Citation : 2014 Latest Caselaw 2785 Del
Judgement Date : 29 May, 2014
*IN THE HIGH COURT OF DELHI AT NEW DELHI
% Date of decision: 29th May, 2014
+ FAO(OS) No.265/2014
TRANS ASIA INDUSTRIES EXPOSITION PVT. LTD. Appellant
Through: Mr. Aman Lekhi, Sr. Adv. with Mr.
Rajat Wadhwa, Mr. Ashish Batra, Mr.
Honey Jain, Advs.
Versus
IQUBAL CHAND MALHOTRA ..... Respondent
Through: None.
AND
+ FAO(OS) No.266/2014
TRANS ASIA INDUSTRIES EXPOSITION PVT. LTD. Appellant
Through: Mr. Aman Lekhi, Sr. Adv. with Mr.

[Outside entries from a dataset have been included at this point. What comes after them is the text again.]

(** [get] returns the page of the rows that satisfy the query's conjuncts. *)
Lemma get_pages now bq incl start limit fs raw m (bs : string → A → list bool) :
  (∀ id r, base_columns id r) →
  b_argIdx (get_conditions bq fs raw) = S (length (b_args (get_conditions bq fs raw))) →
  (∀ id r, denotes now (cell id r) (get_conditions bq fs raw) (bs id r)) →
  get now bq incl start limit fs raw m =
    if bool_decide (b_conditions (get_conditions bq fs raw) = []) then Ok ([], O, false) else
    let '(rows, cursor, more) :=
      get_at (select_rows (q_Descending bq) (λ k r, forallb id (bs k r)) m)
        (if bool_decide (q_AfterID bq = "") then start else O) start limit in
    Ok ((λ kr, scanned incl kr.1 kr.2) <$> rows, cursor, more).
Proof.
  intros Hcols Hi Hb. unfold get, buildGetQuery. case_bool_decide as E; [done|]. unfold exec_select.
  cbn [s_cols s_table s_where s_desc s_offsetArg s_limitArg s_args].
  set (b := get_conditions bq fs raw) in *. set (offset := if bool_decide _ then start else O).
  destruct (int_arg_last b offset (S limit) Hi) as [-> ->].
  rewrite (select_rows_ext (q_Descending bq) _ (λ k r, forallb id (bs k r)) m m)
    by (intros k r; by rewrite (where_meaning _ _ _ _ _ (Hb k r))).
  rewrite (scan_rows_columns incl _ Hcols). cbn [and_then]. unfold get_at. rewrite length_fmap.
  destruct (Nat.ltb_spec limit (length (take (S limit) (drop offset (select_rows (q_Descending bq) (λ k r, forallb id (bs k r)) m))))) as [Hl|Hl].
  - by rewrite <- fmap_take, length_fmap.
  - by rewrite (take_ge _ limit), length_fmap by done.
Qed.
End Reading.

Lemma forallb_fmap {X} (f : X → bool) l : forallb id (f <$> l) = forallb f l.
Proof. induction l; cbn; congruence. Qed.
Lemma existsb_fmap {X} (f : X → bool) l : existsb id (f <$> l) = existsb f l.
Proof. induction l; cbn; congruence. Qed.
Lemma forallb_perm {X} (f : X → bool) l l' : l ≡ₚ l' → forallb f l = forallb f l'.
Proof. induction 1; cbn; [done|congruence|by rewrite !andb_assoc, (andb_comm (f y))|congruence]. Qed.
Lemma existsb_perm {X} (f : X → bool) l l' : l ≡ₚ l' → existsb f l = existsb f l'.
Proof. induction 1; cbn; [done|congruence|by rewrite !orb_assoc, (orb_comm (f y))|congruence]. Qed.

Section Refinement.
Context {A : Type} `{TableDescriptor A} (witness : A).

(** A query whose conditions mean the predicates [cs] reads their page. *)
Lemma get_refines now bq incl start limit fs raw m (cs : list (string → A → bool)) :
  (∀ id r, base_columns id r) → Forall (λ c, placeholders c = []) raw →
  (∀ id r, denotes now (cell id r) (get_conditions bq fs raw) ((λ c : string → A → bool, c id r) <$> cs)) →
  get now bq incl start limit fs raw m =
    let '(rows, cursor, more) :=
      match cs with
      | [] => ([], O, false)
      | c :: cs => get_at (select_rows (q_Descending bq) (λ id r, forallb (λ c, c id r) (c :: cs)) m)
                (if bool_decide (q_AfterID bq = "") then start else O) start limit
      end in
    Ok ((λ kr, scanned incl kr.1 kr.2) <$> rows, cursor, more).
Proof.
  intros Hcols Hraw Hb. destruct (get_conditions_numbered bq fs raw Hraw) as [Hi _].
  rewrite (get_pages now bq incl start limit fs raw m _ Hcols Hi Hb).
  assert (length (b_conditions (get_conditions bq fs raw)) = length cs) as Hl.
  { destruct (Hb "" witness) as [_ HF]. rewrite (Forall2_length _ _ _ (HF [])). by rewrite length_fmap. }
  destruct cs as [|c cs]; [by rewrite bool_decide_eq_true_2 by by apply nil_length_inv|].
  rewrite bool_decide_eq_false_2 by (by intros E; rewrite E in Hl).
  by rewrite (select_rows_ext (q_Descending bq) _ (λ id r, forallb (λ c, c id r) (c :: cs)) m m)
    by (intros k r; by rewrite forallb_fmap).
Qed.
End Refinement.
(** The column an INSERT writes: its position in the list, then the argument of
    the placeholder at that position. *)
Definition inserted (s : Insert) (col : string) : value :=
  match list_find (λ c, c = col) (i_cols s) with
  | Some (i, _) => default VNull (i_placeholders s !! i ≫= arg (i_args s))
  | None => VNull
  end.

(** *** Batches *)
(** The row a tuple of columns makes; a column of the wrong type is refused. *)
Definition not_null {X} (f : value → option X) (v : value) : option (option X) :=
  match v with VNull => Some None | _ => Some <$> f v end.
Definition is_text (v : value) : option string := match v with VText s => Some s | _ => None end.
Definition is_int (v : value) : option Z := match v with VInt z => Some z | _ => None end.
Definition is_bool (v : value) : option bool := match v with VBool b => Some b | _ => None end.
Definition is_tags (v : value) : option (gmap string string) := match v with VTags m => Some m | _ => None end.
Definition row_of_cells (f : string → value) : option Row :=
  tenant ← is_text (f colTenantID); expiry ← is_int (f colExpiry); tags ← is_tags (f colTags);
  spec ← is_text (f colSpec); status ← not_null as_status (f colStatus);
  processor ← not_null is_text (f colProcessorID); priority ← not_null is_int (f colPriority);
  epoch ← is_int (f colEpoch); attempts ← is_int (f colRecoveryAttempts); resumable ← is_bool (f colResumable);
  lease ← not_null as_time (f colOwnerLeaseExpiryAt);
  Some {| r_tenant := tenant; r_expiry := expiry; r_tags := tags; r_spec := spec; r_status := status;
          r_processor := processor; r_priority := priority; r_epoch := epoch; r_attempts := attempts;
          r_resumable := resumable; r_lease := lease |}.

(** [DBStore]: the empty processor ID and the zero lease are NULL. *)
Definition batch_extras (it : GoItem) : gmap string value :=
  {[ colProcessorID := if bool_decide (gi_ProcessorID it = "") then VNull else VText (gi_ProcessorID it);
     colPriority := VInt (gi_Priority it); colEpoch := VInt (gi_Epoch it);
     colRecoveryAttempts := VInt (gi_RecoveryAttempts it); colResumable := VBool (gi_Resumable it);
     colOwnerLeaseExpiryAt := opt_value VTime (gi_OwnerLeaseExpiresAt it) ]}.
Definition batch_base (it : GoItem) : Base :=
  {| ba_ID := gi_ID it; ba_TenantID := gi_TenantID it; ba_Expiry := gi_Expiry it; ba_Tags := gi_Tags it;
     ba_Spec := VText (gi_Spec it); ba_Status := opt_value VStatus (gi_Status it) |}.
Definition batch_store (it : GoItem) (db : DB) : DB * result unit :=
  match store Row (batch_base it) (batch_extras it) with
  | Err e => (db, Err e)
  | Ok s => match inserted s colID, row_of_cells (inserted s) with
            | VText id, Some r => sql_insert id r db
            | _, _ => (db, Err ErrIO)
            end
  end.
(** The row of an item. *)
Definition go_row (it : GoItem) : Row :=
  {| r_tenant := gi_TenantID it; r_expiry := gi_Expiry it; r_tags := gi_Tags it; r_spec := gi_Spec it;
     r_status := gi_Status it; r_processor := if bool_decide (gi_ProcessorID it = "") then None else Some (gi_ProcessorID it);
     r_priority := Some (gi_Priority it); r_epoch := gi_Epoch it; r_attempts := gi_RecoveryAttempts it;
     r_resumable := gi_Resumable it; r_lease := gi_OwnerLeaseExpiresAt it |}.

(** *** Files *)
Definition file_base (id : string) (r : FileRow) : Base :=
  {| ba_ID := id; ba_TenantID := fr_tenant r; ba_Expiry := file_expiry r; ba_Tags := ∅; ba_Spec := VFile r;
     ba_Status := VNull |}.
Definition file_store (id : string) (r : FileRow) : result Insert :=
  store FileRow (file_base id r) {[ colPurpose := VText (fr_purpose r) ]}.
(* ===== verification/Connection.v ===== *)
(** * Connections to PostgreSQL

    [db_postgresql.go] with [newPgCore] and [close] of [db_core.go]: how a
    client opens its pool, runs the schema and gives the pool back, and the
    names under which its statements are traced.  [pgxpool] is a parameter: what
    parsing a URL yields, and whether creating the pool and pinging the server
    succeed. *)

From Stdlib Require Import ZArith Lia Ascii String.
From stdpp Require Import base gmap strings list sorting pretty.
From S2P Require Import Prelude Openai Store StoreOps Planner Finalizer Query Collector FileItems Keyset Statements Writes.
Local Open Scope string_scope.
Local Open Scope Z_scope.

(** ** The pool *)
Record PostgreSQLConfig := { Url : string; EnableTracing : bool }.
Definition Validate (c : PostgreSQLConfig) : result unit :=
  if bool_decide (Url c = "") then Err (ErrOther "url is required") else Ok tt.

Record Pool := { MaxConns : Z; Traced : bool }.
(** The outcomes of the calls into [pgxpool]: [ParseConfig] (the [MaxConns] of
    the URL), [NewWithConfig] and [Ping]; and of the schema script. *)
Record ConnEnv := { ce_ParseConfig : string → option Z; ce_New : bool; ce_Ping : bool; ce_schema : net }.
(** The pools this process holds open, and the database. *)
Record ConnWorld := { cw_open : nat; cw_db : DB }.
Definition open_pool (s : ConnWorld) : ConnWorld := {| cw_open := S (cw_open s); cw_db := cw_db s |}.
Definition Close (s : ConnWorld) : ConnWorld := {| cw_open := pred (cw_open s); cw_db := cw_db s |}.

Definition newPool (env : ConnEnv) (config : option PostgreSQLConfig) : M ConnWorld Pool := λ s,
  match config with
  | None => (s, Err (ErrOther "config is nil"))
  | Some c =>
      match Validate c with
      | Err e => (s, Err e)
      | Ok _ =>
          match ce_ParseConfig env (Url c) with
          | None => (s, Err (ErrOther "failed to parse connection string"))
          | Some n =>
              let pool := {| MaxConns := if n <? 2 then 2 else n; Traced := EnableTracing c |} in
              if negb (ce_New env) then (s, Err (ErrOther "failed to create connection pool")) else
              let s := open_pool s in
              if negb (ce_Ping env) then (Close s, Err (ErrOther "failed to ping database")) else (s, Ok pool)
          end
      end
  end.

(** [pgCore] with its [closeOnce]. *)
Record pgCore := { core_pool : Pool; core_closed : bool }.
Definition newPgCore (env : ConnEnv) (config : option PostgreSQLConfig) : M ConnWorld pgCore :=
  pool <- newPool env config ;;
  (λ s, let '(db, r) := ensureSchema (ce_schema env) (cw_db s) in
        let s := {| cw_open := cw_open s; cw_db := db |} in
        match r with
        | Ok _ => (s, Ok {| core_pool := pool; core_closed := false |})
        | Err e => (Close s, Err e)
        end).
Definition core_close (c : pgCore) (s : ConnWorld) : pgCore * ConnWorld :=
  if core_closed c then (c, s) else ({| core_pool := core_pool c; core_closed := true |}, Close s).

(** ** Span names *)
Definition is_space (c : ascii) : bool :=
  bool_decide (c ∈ ["009"; "010"; "011"; "012"; "013"; " "]%char).
(** [strings.Fields] of an ASCII statement; [cur] is the token so far, reversed. *)
Fixpoint fields_from (cur : list ascii) (cs : list ascii) : list (list ascii) :=
  let flush := match cur with [] => [] | _ => [rev cur] end in
  match cs with
  | [] => flush
  | c :: cs => if is_space c then app flush (fields_from [] cs) else fields_from (c :: cur) cs
  end.
Definition Fields (s : string) : list string := string_of_list_ascii <$> fields_from [] (chars s).

Definition lower (c : ascii) : ascii :=
  let n := Ascii.N_of_ascii c in if ((65 <=? n) && (n <=? 90))%N then Ascii.ascii_of_N (n + 32) else c.
Definition ToLower (s : string) : string := string_of_list_ascii (lower <$> chars s).
Definition EqualFold (a b : string) : bool := bool_decide (ToLower a = ToLower b).

Fixpoint tokenAfter (tokens : list string) (keyword : string) : string :=
  match tokens with
  | t :: ((next :: _) as rest) => if EqualFold t keyword then next else tokenAfter rest keyword
  | _ => ""
  end.
Definition span_of_tokens (tokens : list string) : string :=
  match tokens with
  | [] => "db_query"
  | first :: rest =>
      let verb := ToLower first in
      let named table := if bool_decide (table = "") then verb else verb ++ "_" ++ table in
      if bool_decide (verb ∈ ["select"; "delete"]) then named (tokenAfter tokens "FROM")
      else if bool_decide (verb = "insert") then named (tokenAfter tokens "INTO")
      else if bool_decide (verb = "update") then match rest with t :: _ => verb ++ "_" ++ t | [] => verb end
      else verb
  end.
Definition shortSpanName (sql : string) : string := span_of_tokens (Fields sql).

(** The statement of [delete]. *)
Definition delete_text (A : Type) `{TableDescriptor A} : string :=
  "DELETE FROM " ++ TableName A ++ " WHERE " ++ colID ++ " = ANY($1) RETURNING " ++ colID.

(** ** Pools are not leaked *)

(** A client that could not be constructed, for whatever reason, leaves no pool
    open. One that was has exactly one, with room for the connection that
    LISTEN keeps besides another, and has run the schema script. *)
Theorem pool_opened_or_returned env config s s' r :
  newPgCore env config s = (s', r) →
  match r with
  | Ok core => cw_open s' = S (cw_open s) ∧ 2 ≤ MaxConns (core_pool core) ∧ core_closed core = false ∧
               ensureSchema (ce_schema env) (cw_db s) = (cw_db s', Ok tt)
  | Err _ => cw_open s' = cw_open s
  end.
Proof.
  unfold newPgCore, newPool, bindM. intros H.
  destruct config as [c|]; [|by simplify_eq]. destruct (Validate c); [|by simplify_eq].
  destruct (ce_ParseConfig env (Url c)) as [n|]; [|by simplify_eq].
  destruct (ce_New env); [|by cbn in H; simplify_eq]. destruct (ce_Ping env); [|by cbn in H; simplify_eq]. cbn [negb open_pool cw_db] in H.
  destruct (ensureSchema (ce_schema env) (cw_db s)) as [db [[]|e]] eqn:E; simplify_eq; cbn; [|done].
  split_and!; [done| |done|done]. destruct (Z.ltb_spec n 2); lia.
Qed.

(** However often the client is closed, its pool is closed once: the other
    pools of the process stay open. *)
Theorem closed_once c s c1 s1 c2 s2 :
  core_closed c = false → core_close c s = (c1, s1) → core_close c1 s1 = (c2, s2) →
  cw_open s1 = pred (cw_open s) ∧ s2 = s1 ∧ c2 = c1.
Proof. unfold core_close. intros -> [= <- <-] [= <- <-]. done. Qed.

(** ** What the traces are called *)
Lemma fields_from_space cur p rest :
  fields_from cur (app p (" "%char :: rest)) = app (fields_from cur (app p [" "%char])) (fields_from [] rest).
Proof.
  revert cur. induction p as [|c p IH]; intros cur; cbn [app fields_from].
  - destruct (is_space " ") eqn:E; [|done]. by rewrite app_nil_r.
  - destruct (is_space c); [|apply IH]. by rewrite IH, app_assoc.
Qed.
Lemma fields_from_end cur p : fields_from cur (app p [" "%char]) = fields_from cur p.
Proof.
  revert cur. induction p as [|c p IH]; intros cur; cbn.
  - destruct (is_space " ") eqn:E; [by rewrite app_nil_r|done].
  - destruct (is_space c); by rewrite IH.
Qed.
(** The tokens of a statement that starts with the words [p] are those of [p]
    and then those of the rest. *)
Lemma Fields_prefix p rest : Fields (p ++ " " ++ rest) = app (Fields p) (Fields rest).
Proof.
  unfold Fields, chars. rewrite chars_app. change (list_ascii_of_string (" " ++ rest)) with (" "%char :: list_ascii_of_string rest).
  by rewrite fields_from_space, fields_from_end, fmap_app.
Qed.
Lemma span_prefix p rest name : (∀ l, span_of_tokens (app (Fields p) l) = name) → shortSpanName (p ++ " " ++ rest) = name.
Proof. intros H. unfold shortSpanName. by rewrite Fields_prefix. Qed.
(** The statement reduces to its first words and some rest. *)
Ltac span_of p := eapply (span_prefix p); intros; vm_compute; reflexivity.

(** Every statement of the two table clients is traced under its verb and its
    table, whatever conditions it carries ([expiryCondition] has a FROM of its
    own) and whatever it sets. *)
Theorem select_spans bq incl start limit fs raw s :
  (buildGetQuery Row bq incl start limit fs raw = Some s → shortSpanName (select_text s) = "select_batch_items") ∧
  (buildGetQuery FileRow bq incl start limit fs raw = Some s → shortSpanName (select_text s) = "select_file_items").
Proof.
  unfold buildGetQuery. split; (case_bool_decide; [done|]); intros [= <-]; destruct incl.
  - span_of "SELECT id, tenant_id, expiry, tags, processor_id, priority, epoch, recovery_attempts, resumable, owner_lease_expires_at, status, spec FROM batch_items WHERE".
  - span_of "SELECT id, tenant_id, expiry, tags, processor_id, priority, epoch, recovery_attempts, resumable, owner_lease_expires_at, status FROM batch_items WHERE".
  - span_of "SELECT id, tenant_id, expiry, tags, purpose, status, spec FROM file_items WHERE".
  - span_of "SELECT id, tenant_id, expiry, tags, purpose, status FROM file_items WHERE".
Qed.
Theorem write_spans :
  (∀ it vals s, store Row it vals = Ok s → shortSpanName (insert_text s) = "insert_batch_items") ∧
  (∀ it vals s, store FileRow it vals = Ok s → shortSpanName (insert_text s) = "insert_file_items") ∧
  (∀ id st tags exp fs raw s, build_update Row id st tags exp fs raw = Some s →
     shortSpanName (update_text s) = "update_batch_items") ∧
  shortSpanName (delete_text Row) = "delete_batch_items" ∧ shortSpanName (delete_text FileRow) = "delete_file_items".
Proof.
  split_and!; [| | |reflexivity..].
  - intros it vals s. unfold store. case_bool_decide; [done|]. destruct (extra_args _ vals); [|done]. intros [= <-].
    span_of "INSERT INTO batch_items".
  - intros it vals s. unfold store. case_bool_decide; [done|]. destruct (extra_args _ vals); [|done]. intros [= <-].
    span_of "INSERT INTO file_items".
  - intros id st tags exp fs raw s. unfold build_update. destruct (if bool_decide (tags = ∅) then _ else _) as [[[|c sets] args] idx]; [done|].
    intros [= <-]. span_of "UPDATE batch_items".
Qed.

Rajat Wadhwa, Mr. Ashish Batra, Mr.
Honey Jain, Advs.
Versus
ANU MALHOTRA ..... Respondent
Through: None.
CORAM :-
HON'BLE THE CHIEF JUSTICE
HON'BLE MR. JUSTICE RAJIV SAHAI ENDLAW
RAJIV SAHAI ENDLAW, J.
1. These intra-court appeals impugn the consolidated order dated
03.04.2014 on identical applications under Order XXXIX Rule 10 of the Code
of Civil Procedure, 1908 in identical suits being CS(OS) No.1768/2013 and
CS(OS) No.1769/2013 filed by the respondent / plaintiff in each of the appeals
against the appellant / defendant. Vide the impugned order, the learned Single
Judge (exercising Ordinary Original Civil Jurisdiction) has held the appellant /
defendant liable for payment of an amount at the rate of last paid rent to the
respondents landlords in each of the appeals till the date of vacation on
05.02.2014 of the premises held by the appellant / defendant as a tenant under
the respondent landlord in each of the appeals and accordingly directing
adjustment thereof from the security deposit held by the respondent landlord in
each of the appeals and directing the appellant / defendant to pay the balance
two months rent within two months - of course without prejudice to the rights
and contentions of the parties and subject to the final order in the suit.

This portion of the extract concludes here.